Stored data entries
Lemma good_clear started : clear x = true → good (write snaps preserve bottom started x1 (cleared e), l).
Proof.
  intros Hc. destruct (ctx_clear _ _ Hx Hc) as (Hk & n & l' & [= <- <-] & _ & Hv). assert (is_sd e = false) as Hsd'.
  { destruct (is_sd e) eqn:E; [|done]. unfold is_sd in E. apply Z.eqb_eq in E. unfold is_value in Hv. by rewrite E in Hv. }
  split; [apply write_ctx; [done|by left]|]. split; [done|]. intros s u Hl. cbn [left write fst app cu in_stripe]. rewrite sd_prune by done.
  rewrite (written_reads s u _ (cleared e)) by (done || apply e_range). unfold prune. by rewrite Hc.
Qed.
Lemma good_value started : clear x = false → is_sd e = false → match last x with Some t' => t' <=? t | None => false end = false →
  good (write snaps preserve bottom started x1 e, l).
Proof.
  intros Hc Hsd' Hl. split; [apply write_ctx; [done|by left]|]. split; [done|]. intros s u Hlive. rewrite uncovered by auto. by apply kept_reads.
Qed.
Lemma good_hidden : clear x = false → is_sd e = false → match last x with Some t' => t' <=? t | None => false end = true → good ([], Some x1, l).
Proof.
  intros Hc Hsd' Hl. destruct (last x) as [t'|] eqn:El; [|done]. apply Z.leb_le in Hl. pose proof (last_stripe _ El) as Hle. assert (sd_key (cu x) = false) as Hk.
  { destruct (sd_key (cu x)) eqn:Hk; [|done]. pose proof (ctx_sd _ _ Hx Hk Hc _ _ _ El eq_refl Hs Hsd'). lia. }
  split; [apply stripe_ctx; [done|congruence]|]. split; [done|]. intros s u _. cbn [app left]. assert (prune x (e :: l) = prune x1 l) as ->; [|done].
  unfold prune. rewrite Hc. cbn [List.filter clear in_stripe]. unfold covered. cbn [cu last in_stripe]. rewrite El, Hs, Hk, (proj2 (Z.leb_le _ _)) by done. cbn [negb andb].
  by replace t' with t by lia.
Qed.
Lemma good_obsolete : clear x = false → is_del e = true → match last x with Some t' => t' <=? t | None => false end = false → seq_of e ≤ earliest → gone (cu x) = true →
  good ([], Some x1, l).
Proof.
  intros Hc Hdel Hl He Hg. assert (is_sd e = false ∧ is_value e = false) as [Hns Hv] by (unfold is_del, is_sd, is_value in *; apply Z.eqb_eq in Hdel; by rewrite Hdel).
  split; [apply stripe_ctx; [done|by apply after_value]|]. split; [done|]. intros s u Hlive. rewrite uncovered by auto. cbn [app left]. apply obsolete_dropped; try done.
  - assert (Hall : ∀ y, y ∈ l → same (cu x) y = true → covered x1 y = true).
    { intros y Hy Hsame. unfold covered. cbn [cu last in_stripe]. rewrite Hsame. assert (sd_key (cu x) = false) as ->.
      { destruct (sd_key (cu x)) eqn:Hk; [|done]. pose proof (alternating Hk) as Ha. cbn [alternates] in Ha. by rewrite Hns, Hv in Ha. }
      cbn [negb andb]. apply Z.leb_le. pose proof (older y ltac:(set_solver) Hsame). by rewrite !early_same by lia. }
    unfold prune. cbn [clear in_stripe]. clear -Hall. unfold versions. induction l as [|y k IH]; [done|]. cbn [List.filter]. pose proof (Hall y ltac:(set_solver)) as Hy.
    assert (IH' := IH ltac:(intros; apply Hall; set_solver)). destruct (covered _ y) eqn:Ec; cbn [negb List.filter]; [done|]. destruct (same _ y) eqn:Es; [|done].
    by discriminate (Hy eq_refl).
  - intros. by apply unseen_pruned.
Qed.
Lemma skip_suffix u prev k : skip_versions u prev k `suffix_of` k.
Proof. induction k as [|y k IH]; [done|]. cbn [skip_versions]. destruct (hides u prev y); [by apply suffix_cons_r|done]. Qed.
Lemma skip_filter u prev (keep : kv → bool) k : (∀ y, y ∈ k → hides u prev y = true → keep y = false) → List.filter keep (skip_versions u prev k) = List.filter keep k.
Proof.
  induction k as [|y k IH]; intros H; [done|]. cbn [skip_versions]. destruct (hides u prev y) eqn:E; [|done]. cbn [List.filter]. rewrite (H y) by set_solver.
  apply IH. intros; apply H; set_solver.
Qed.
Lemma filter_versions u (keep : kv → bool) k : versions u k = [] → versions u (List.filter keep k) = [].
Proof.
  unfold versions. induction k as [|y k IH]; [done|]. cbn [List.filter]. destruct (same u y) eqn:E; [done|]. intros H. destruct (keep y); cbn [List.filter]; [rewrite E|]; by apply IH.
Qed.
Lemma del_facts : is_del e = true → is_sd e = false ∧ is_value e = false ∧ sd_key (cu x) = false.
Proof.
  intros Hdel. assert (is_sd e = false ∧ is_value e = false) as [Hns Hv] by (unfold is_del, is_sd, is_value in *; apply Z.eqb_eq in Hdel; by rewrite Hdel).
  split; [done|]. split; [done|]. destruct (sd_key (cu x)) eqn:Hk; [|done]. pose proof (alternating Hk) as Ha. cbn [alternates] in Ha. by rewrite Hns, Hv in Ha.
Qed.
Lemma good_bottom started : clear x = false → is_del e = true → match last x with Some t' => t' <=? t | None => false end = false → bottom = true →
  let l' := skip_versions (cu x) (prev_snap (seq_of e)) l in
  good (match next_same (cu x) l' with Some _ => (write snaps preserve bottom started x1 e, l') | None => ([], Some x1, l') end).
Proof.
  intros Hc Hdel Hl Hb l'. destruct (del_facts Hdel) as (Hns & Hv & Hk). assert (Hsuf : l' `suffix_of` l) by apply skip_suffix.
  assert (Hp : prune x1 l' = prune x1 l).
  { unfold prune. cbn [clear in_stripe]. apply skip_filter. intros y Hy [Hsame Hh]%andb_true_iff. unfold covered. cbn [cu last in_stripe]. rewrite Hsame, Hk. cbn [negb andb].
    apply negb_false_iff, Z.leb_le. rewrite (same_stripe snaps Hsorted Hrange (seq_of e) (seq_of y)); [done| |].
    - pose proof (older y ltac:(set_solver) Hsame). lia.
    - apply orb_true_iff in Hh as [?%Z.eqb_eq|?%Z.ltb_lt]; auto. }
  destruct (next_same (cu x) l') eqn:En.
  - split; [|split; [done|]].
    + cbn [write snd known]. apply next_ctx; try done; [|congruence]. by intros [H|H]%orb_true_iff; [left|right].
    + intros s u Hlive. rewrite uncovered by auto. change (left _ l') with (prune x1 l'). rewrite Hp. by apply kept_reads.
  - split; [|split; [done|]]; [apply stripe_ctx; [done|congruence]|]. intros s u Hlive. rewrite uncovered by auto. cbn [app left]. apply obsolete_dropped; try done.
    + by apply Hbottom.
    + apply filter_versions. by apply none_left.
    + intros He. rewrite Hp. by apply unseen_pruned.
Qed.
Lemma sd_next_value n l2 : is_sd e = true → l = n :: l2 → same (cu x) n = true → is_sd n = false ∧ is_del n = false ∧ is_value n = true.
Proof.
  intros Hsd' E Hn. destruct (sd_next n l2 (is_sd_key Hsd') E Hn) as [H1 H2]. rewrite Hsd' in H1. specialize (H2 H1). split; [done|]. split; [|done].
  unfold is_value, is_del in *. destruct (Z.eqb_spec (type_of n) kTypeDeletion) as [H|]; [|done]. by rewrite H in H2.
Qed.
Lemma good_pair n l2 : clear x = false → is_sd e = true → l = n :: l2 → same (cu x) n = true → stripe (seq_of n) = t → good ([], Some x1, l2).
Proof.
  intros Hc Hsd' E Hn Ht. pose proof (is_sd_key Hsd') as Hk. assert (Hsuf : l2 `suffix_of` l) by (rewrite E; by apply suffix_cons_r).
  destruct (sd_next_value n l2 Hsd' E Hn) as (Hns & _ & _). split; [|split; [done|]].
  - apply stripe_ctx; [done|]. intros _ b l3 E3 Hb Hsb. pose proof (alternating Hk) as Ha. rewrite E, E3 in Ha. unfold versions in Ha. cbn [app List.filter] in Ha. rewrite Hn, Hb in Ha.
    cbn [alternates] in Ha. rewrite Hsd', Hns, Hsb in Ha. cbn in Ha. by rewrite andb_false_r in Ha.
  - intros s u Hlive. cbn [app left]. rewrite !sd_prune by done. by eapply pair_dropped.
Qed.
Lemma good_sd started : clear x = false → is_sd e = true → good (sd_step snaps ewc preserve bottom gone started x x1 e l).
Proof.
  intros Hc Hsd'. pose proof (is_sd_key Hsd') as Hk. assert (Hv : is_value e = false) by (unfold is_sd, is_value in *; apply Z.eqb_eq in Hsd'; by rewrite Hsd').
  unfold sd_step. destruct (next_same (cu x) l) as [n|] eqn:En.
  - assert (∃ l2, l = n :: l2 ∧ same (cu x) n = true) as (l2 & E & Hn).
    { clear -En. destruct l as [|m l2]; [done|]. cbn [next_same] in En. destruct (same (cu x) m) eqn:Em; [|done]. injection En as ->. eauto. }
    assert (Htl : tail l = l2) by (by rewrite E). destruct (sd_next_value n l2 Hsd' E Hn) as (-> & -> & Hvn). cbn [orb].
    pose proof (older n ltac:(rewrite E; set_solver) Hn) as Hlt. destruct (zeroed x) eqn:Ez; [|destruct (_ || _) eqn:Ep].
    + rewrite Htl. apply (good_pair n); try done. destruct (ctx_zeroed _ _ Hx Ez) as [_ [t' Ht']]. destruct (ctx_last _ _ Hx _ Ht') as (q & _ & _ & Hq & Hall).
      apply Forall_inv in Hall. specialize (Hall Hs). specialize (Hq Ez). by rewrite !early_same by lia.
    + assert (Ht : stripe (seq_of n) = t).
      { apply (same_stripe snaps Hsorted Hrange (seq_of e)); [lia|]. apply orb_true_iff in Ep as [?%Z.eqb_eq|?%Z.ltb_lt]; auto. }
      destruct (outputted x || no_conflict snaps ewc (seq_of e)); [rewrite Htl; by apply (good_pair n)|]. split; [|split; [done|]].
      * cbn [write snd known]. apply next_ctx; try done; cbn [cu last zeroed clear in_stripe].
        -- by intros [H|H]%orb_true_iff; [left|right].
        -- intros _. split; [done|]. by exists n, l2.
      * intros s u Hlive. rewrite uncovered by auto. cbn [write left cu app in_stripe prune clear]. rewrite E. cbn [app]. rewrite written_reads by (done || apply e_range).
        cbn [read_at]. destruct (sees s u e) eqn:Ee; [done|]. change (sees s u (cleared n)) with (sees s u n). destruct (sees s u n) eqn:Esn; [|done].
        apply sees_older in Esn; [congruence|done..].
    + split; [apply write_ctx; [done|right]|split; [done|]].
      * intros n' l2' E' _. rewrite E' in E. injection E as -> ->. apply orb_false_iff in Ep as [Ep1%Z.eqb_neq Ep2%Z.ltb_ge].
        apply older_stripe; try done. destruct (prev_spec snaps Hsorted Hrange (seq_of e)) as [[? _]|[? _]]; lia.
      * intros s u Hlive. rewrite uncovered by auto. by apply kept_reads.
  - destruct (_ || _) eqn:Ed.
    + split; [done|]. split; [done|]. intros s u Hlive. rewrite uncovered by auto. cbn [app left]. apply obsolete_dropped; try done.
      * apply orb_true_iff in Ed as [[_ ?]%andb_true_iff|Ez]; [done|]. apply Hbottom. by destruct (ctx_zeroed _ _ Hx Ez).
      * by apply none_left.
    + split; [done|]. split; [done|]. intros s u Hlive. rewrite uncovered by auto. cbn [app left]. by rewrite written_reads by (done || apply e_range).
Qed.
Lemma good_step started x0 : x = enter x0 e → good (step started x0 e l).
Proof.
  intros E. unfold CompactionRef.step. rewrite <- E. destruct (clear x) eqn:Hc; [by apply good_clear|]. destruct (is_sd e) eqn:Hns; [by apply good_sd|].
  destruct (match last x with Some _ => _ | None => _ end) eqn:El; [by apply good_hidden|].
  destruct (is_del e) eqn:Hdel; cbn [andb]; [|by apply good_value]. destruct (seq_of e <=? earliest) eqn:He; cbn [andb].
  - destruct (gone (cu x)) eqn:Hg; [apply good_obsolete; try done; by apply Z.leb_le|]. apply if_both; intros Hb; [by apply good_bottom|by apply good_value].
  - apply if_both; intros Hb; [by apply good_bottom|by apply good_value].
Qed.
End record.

--

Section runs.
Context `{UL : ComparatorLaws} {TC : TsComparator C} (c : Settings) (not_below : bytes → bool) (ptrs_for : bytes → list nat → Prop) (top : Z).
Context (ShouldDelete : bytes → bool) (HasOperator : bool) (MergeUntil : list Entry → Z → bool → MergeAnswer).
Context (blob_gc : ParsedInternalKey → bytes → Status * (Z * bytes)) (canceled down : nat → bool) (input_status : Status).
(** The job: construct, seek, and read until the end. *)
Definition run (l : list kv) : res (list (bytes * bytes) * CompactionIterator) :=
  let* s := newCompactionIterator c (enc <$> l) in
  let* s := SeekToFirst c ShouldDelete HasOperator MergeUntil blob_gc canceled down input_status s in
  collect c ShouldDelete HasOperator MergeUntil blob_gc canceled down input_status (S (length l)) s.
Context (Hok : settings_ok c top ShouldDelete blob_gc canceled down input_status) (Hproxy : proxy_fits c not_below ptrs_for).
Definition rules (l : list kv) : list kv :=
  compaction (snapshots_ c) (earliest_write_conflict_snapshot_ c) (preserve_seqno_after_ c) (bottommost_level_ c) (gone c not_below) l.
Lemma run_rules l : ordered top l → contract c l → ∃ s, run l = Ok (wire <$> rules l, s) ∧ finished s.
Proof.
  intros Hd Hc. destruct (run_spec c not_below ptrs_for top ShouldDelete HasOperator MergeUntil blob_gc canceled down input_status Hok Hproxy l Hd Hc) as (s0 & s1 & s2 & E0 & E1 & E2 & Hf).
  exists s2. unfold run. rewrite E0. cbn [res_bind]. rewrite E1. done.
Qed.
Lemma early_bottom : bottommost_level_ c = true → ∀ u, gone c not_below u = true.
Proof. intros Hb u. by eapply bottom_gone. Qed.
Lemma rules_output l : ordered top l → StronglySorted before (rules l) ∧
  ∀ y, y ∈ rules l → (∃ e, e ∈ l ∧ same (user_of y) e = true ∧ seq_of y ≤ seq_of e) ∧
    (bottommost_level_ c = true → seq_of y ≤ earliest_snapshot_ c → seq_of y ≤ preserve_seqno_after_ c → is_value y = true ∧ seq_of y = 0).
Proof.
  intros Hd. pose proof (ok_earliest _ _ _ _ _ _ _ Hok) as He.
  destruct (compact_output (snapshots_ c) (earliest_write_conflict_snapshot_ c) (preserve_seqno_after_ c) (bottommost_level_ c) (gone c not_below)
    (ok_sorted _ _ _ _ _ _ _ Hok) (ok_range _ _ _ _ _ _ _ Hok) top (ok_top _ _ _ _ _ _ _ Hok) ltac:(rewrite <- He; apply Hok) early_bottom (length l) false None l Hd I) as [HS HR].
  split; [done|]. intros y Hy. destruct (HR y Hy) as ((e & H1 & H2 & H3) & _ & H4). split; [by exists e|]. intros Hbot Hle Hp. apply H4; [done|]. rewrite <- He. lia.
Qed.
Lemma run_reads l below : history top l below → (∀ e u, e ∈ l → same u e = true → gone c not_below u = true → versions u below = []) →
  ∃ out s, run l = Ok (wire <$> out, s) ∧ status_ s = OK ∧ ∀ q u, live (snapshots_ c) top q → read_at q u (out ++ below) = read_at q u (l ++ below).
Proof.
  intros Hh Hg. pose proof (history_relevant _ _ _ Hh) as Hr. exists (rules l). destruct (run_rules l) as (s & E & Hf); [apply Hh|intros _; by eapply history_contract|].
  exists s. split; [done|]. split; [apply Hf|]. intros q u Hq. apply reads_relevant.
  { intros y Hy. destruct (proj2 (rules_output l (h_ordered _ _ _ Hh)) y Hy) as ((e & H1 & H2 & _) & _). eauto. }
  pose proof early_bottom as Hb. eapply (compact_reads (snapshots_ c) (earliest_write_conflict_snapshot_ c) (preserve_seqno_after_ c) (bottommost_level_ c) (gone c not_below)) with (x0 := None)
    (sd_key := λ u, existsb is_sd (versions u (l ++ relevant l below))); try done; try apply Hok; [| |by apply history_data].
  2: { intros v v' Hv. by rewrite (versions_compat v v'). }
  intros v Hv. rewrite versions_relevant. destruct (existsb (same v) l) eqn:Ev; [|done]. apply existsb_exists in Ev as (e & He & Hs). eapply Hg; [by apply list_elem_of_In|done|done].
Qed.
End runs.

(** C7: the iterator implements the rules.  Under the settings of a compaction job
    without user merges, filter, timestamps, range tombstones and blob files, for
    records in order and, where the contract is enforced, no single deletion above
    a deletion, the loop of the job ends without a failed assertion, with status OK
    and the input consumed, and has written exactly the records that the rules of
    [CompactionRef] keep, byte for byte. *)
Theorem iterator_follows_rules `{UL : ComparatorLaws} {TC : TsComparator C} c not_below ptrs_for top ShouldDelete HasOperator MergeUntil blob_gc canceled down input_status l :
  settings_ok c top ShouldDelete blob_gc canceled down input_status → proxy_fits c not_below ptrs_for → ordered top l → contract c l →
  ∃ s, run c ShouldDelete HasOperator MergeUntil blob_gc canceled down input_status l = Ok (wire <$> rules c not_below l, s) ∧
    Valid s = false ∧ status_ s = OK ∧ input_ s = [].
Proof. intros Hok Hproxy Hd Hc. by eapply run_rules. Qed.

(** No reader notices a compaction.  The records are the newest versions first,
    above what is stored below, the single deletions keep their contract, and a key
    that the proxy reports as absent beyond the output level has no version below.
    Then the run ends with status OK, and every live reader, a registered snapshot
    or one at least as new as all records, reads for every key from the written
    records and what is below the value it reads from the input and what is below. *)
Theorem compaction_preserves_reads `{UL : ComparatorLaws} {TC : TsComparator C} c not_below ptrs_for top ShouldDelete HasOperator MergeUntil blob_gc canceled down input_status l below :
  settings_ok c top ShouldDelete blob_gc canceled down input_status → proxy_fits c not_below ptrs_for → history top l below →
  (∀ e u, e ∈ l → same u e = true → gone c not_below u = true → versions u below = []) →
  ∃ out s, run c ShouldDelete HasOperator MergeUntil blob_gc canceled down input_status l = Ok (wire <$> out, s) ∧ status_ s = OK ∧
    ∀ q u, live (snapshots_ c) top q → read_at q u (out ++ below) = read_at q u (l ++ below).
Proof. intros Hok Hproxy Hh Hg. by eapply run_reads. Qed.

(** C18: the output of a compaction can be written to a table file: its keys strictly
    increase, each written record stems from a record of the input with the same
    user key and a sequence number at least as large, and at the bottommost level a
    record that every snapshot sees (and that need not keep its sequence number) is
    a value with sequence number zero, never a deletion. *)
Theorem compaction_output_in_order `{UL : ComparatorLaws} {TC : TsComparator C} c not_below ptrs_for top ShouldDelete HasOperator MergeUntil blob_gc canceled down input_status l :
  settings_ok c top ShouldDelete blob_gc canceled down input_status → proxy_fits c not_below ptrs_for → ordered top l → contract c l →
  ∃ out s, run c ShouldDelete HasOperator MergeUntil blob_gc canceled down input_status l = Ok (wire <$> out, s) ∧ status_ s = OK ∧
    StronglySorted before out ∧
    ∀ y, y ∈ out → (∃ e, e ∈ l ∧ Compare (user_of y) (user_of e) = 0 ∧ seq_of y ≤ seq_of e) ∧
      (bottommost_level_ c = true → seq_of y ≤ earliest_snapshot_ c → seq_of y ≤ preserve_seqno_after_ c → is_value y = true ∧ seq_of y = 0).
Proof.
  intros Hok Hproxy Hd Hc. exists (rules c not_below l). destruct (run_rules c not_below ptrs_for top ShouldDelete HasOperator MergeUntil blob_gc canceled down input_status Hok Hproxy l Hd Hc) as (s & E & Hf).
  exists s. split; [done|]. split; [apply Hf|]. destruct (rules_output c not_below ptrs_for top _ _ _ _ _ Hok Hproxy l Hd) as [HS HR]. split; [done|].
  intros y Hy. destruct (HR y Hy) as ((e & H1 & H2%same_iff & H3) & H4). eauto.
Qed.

* * *

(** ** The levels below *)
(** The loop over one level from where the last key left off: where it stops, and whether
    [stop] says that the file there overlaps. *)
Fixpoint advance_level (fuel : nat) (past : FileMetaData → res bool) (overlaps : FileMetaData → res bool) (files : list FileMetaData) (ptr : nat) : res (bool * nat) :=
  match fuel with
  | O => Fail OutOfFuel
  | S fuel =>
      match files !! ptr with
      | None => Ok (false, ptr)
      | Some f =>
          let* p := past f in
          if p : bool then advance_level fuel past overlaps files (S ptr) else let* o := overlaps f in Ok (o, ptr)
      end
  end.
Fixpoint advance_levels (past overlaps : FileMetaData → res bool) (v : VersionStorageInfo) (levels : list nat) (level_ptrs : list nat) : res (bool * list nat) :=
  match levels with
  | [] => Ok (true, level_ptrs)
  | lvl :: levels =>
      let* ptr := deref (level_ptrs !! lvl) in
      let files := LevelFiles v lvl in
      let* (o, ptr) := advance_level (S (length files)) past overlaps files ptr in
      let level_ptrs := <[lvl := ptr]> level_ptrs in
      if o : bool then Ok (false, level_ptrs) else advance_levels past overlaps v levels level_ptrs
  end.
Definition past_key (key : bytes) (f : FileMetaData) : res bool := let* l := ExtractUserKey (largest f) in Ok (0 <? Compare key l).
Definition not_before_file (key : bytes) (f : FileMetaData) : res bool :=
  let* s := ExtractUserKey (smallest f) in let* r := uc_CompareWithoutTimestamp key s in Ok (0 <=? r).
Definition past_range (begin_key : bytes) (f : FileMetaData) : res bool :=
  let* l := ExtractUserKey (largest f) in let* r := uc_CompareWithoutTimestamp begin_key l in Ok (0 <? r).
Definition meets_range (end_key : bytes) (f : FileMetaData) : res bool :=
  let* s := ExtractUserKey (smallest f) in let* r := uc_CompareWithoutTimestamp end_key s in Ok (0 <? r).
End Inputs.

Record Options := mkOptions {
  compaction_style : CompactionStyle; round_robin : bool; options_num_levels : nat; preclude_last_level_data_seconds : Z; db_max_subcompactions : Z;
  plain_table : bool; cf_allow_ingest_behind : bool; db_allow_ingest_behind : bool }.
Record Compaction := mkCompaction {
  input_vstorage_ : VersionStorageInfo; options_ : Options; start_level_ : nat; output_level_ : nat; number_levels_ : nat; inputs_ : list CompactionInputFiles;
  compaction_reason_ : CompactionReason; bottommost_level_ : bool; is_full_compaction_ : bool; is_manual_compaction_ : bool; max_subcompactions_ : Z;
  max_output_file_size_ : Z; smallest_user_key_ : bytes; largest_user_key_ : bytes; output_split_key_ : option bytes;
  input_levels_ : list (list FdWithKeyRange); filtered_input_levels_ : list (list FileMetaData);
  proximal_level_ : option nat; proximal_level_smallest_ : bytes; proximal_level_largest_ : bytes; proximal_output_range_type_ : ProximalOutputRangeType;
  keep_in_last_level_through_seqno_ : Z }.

*Exercise goal*
Scan the data above for the word "congruence" and report every line where it is found.

*Task result*
  split; [apply stripe_ctx; [done|congruence]|]. split; [done|]. intros s u _. cbn [app left]. assert (prune x (e :: l) = prune x1 l) as ->; [|done].
    + cbn [write snd known]. apply next_ctx; try done; [|congruence]. by intros [H|H]%orb_true_iff; [left|right].
  - split; [|split; [done|]]; [apply stripe_ctx; [done|congruence]|]. intros s u Hlive. rewrite uncovered by auto. cbn [app left]. apply obsolete_dropped; try done.
        apply sees_older in Esn; [congruence|done..].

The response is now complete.